++++ Available records ++++

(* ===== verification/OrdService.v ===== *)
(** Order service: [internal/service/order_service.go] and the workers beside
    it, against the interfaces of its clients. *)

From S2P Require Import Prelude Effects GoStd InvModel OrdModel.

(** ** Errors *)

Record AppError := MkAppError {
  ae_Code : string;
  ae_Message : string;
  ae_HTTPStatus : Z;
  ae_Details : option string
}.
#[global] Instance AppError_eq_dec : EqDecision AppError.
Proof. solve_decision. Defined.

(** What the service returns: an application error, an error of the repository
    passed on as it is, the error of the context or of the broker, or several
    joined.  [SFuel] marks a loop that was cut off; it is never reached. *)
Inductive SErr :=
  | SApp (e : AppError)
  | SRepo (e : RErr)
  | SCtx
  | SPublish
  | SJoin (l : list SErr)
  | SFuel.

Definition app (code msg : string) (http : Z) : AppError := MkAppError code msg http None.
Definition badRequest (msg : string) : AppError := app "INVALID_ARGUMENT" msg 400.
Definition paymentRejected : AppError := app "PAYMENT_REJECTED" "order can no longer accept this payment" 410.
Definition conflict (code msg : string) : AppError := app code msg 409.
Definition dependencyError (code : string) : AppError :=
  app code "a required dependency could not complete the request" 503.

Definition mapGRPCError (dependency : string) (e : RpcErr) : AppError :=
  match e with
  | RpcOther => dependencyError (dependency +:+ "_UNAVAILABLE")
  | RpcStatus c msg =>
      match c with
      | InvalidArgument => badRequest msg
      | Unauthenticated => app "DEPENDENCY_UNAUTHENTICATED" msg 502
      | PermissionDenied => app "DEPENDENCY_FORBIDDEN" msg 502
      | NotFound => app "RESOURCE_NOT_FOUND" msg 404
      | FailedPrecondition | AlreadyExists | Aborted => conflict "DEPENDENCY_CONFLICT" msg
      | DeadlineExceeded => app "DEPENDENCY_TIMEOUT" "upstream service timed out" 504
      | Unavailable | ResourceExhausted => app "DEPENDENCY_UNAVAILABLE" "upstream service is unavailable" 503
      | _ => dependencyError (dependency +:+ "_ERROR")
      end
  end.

++++

■ **Exercise requirements**
For this exercise, copy each line from the listing above that has the word "Definition".

■ **Solution below**
Definition app (code msg : string) (http : Z) : AppError := MkAppError code msg http None.
Definition badRequest (msg : string) : AppError := app "INVALID_ARGUMENT" msg 400.
Definition paymentRejected : AppError := app "PAYMENT_REJECTED" "order can no longer accept this payment" 410.
Definition conflict (code msg : string) : AppError := app code msg 409.
Definition dependencyError (code : string) : AppError :=
Definition mapGRPCError (dependency : string) (e : RpcErr) : AppError :=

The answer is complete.